◆ What you have to do: What is needed is an exact copy of the entries below, from the line that contains "apply find_from_infix in" through the final line, both included, and nothing else.

[Collected data]
☆ ☆ ☆ ☆ ☆
(** ** [substring_entity_search] *)

Lemma find_from_infix (i : Z) (s sub : pystr) :
  0 ≤ i →
  find_from i s sub > -1 ↔ ∃ pre post, s = pre ++ sub ++ post.
Proof.
  revert i. induction s as [|c s IH]; intros i Hi; simpl; unfold startswith.
  - case_bool_decide as Hpre.
    + split; [|lia]. intros _. destruct Hpre as [post ->]. by exists [], post.
    + split; [lia|]. intros (pre & post & Heq). destruct Hpre.
      symmetry in Heq. apply app_eq_nil in Heq as [-> Heq]. simpl in Heq.
      apply app_eq_nil in Heq as [-> _]. done.
  - case_bool_decide as Hpre.
    + split; [|lia]. intros _. destruct Hpre as [post ->]. by exists [], post.
    + rewrite IH by lia. split.
      * intros (pre & post & ->). by exists (c :: pre), post.
      * intros (pre & post & Heq). destruct pre as [|c' pre].
        { destruct Hpre. exists post. done. }
        injection Heq as _ ->. by exists pre, post.
Qed.

(** X17. A candidate is returned by [substring_entity_search], at least
    once, exactly when it is stored under a key of the index that contains
    the lowercased entity as a contiguous substring; the keys are compared
    as they are stored. *)
Theorem substring_entity_search_spec {E : Externals} (self : EntityLinker)
    (entity : pystr) (cand : Candidate) :
  cand ∈ substring_entity_search self entity ↔
  ∃ title, title ∈ (name_to_q self).*1
    ∧ (∃ pre post, title = pre ++ lower entity ++ post)
    ∧ cand ∈ dict_get (name_to_q self) title.
Proof.
  unfold substring_entity_search.
  induction (name_to_q self).*1 as [|t titles IH]; simpl.
  - split; [by intros ?%elem_of_nil|]. intros (? & ?%elem_of_nil & _). done.
  - rewrite elem_of_app, IH. clear IH. unfold str_find. split.
    + intros [Hin | (title & Ht & Hinfix & Hcand)].
      * case_bool_decide as Hfind; [|by apply elem_of_nil in Hin].
        apply find_from_infix in Hfind; [|done].
        exists t. split; [by left | done].
      * exists title. split; [by right | done].
    + intros (title & Ht & Hinfix & Hcand).
      apply elem_of_cons in Ht as [-> | Ht].
      * left. rewrite bool_decide_eq_true_2; [done|].
        by apply find_from_infix.
      * right. by exists title.
Qed.

Lemma substring_entity_search_spec_witness :
  Sample.pushkino ∈ substring_entity_search Sample.linker (u "Пушк").
Proof.
  apply substring_entity_search_spec. exists (u "пушкино").
  split; [|split].
  - apply (bool_decide_unpack _). vm_compute. exact I.
  - exists [], (u "ино"). reflexivity.
  - left.
Defined.

(** ** Tier 3 and the alignment of the two lists *)

Section FuzzyTier.
Context {E : Externals} {HE : ExternalsOk E}.


(** X19. For a non-empty entity, when tier 1 finds a candidate or the
    substring search finds none, there are as many confidences as fact
    lists before the filter. *)
Theorem aligned_outside_substring_tier (self : EntityLinker) (entity : pystr) :
  entity ≠ [] →
  find_candidate_entities self entity ≠ []
    ∨ substring_entity_search self entity = [] →
  ∃ entity_triplets confidences,
    entity_triplets_of self entity = Ok (entity_triplets, confidences) ∧
    length entity_triplets = length confidences.
Proof.
  intros Hne Htier. unfold entity_triplets_of.
  destruct (link_entities_cases self entity) as (ids & confs & -> & Hcases).
  simpl. eexists _, _. split; [done|].
  rewrite extract_triplets_from_wiki_length.
  destruct Hcases as [(? & _) | [(_ & srtd & _ & _ & -> & ->)
    | [(_ & Hfind & srtd & -> & Hs & _)
    | [(_ & _ & _ & found & srtd & _ & _ & _ & -> & ->)
    | (_ & _ & _ & found & _ & _ & -> & ->)]]]]; try done.
  - by rewrite length_replicate, length_fmap.
  - destruct Htier as [Htier | Htier]; [done|].
    by rewrite Htier, list_of_set_nil in Hs.
  - by rewrite !length_fmap.
Qed.

End FuzzyTier.


Lemma aligned_outside_substring_tier_witness :
  ∃ entity_triplets confidences,
    entity_triplets_of Sample.linker (u "пушкен")
      = Ok (entity_triplets, confidences) ∧
    length entity_triplets = length confidences.
Proof.
  apply aligned_outside_substring_tier; [discriminate | right; reflexivity].
Defined.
☆ ☆ ☆ ☆ ☆
◆ Solution:
        apply find_from_infix in Hfind; [|done].
        exists t. split; [by left | done].
      * exists title. split; [by right | done].
    + intros (title & Ht & Hinfix & Hcand).
      apply elem_of_cons in Ht as [-> | Ht].
      * left. rewrite bool_decide_eq_true_2; [done|].
        by apply find_from_infix.
      * right. by exists title.
Qed.

Lemma substring_entity_search_spec_witness :
  Sample.pushkino ∈ substring_entity_search Sample.linker (u "Пушк").
Proof.
  apply substring_entity_search_spec. exists (u "пушкино").
  split; [|split].
  - apply (bool_decide_unpack _). vm_compute. exact I.
  - exists [], (u "ино"). reflexivity.
  - left.
Defined.

(** ** Tier 3 and the alignment of the two lists *)

Section FuzzyTier.
Context {E : Externals} {HE : ExternalsOk E}.


(** X19. For a non-empty entity, when tier 1 finds a candidate or the
    substring search finds none, there are as many confidences as fact
    lists before the filter. *)
Theorem aligned_outside_substring_tier (self : EntityLinker) (entity : pystr) :
  entity ≠ [] →
  find_candidate_entities self entity ≠ []
    ∨ substring_entity_search self entity = [] →
  ∃ entity_triplets confidences,
    entity_triplets_of self entity = Ok (entity_triplets, confidences) ∧
    length entity_triplets = length confidences.
Proof.
  intros Hne Htier. unfold entity_triplets_of.
  destruct (link_entities_cases self entity) as (ids & confs & -> & Hcases).
  simpl. eexists _, _. split; [done|].
  rewrite extract_triplets_from_wiki_length.
  destruct Hcases as [(? & _) | [(_ & srtd & _ & _ & -> & ->)
    | [(_ & Hfind & srtd & -> & Hs & _)
    | [(_ & _ & _ & found & srtd & _ & _ & _ & -> & ->)
    | (_ & _ & _ & found & _ & _ & -> & ->)]]]]; try done.
  - by rewrite length_replicate, length_fmap.
  - destruct Htier as [Htier | Htier]; [done|].
    by rewrite Htier, list_of_set_nil in Hs.
  - by rewrite !length_fmap.
Qed.

End FuzzyTier.


Lemma aligned_outside_substring_tier_witness :
  ∃ entity_triplets confidences,
    entity_triplets_of Sample.linker (u "пушкен")
      = Ok (entity_triplets, confidences) ∧
    length entity_triplets = length confidences.
Proof.
  apply aligned_outside_substring_tier; [discriminate | right; reflexivity].
Defined.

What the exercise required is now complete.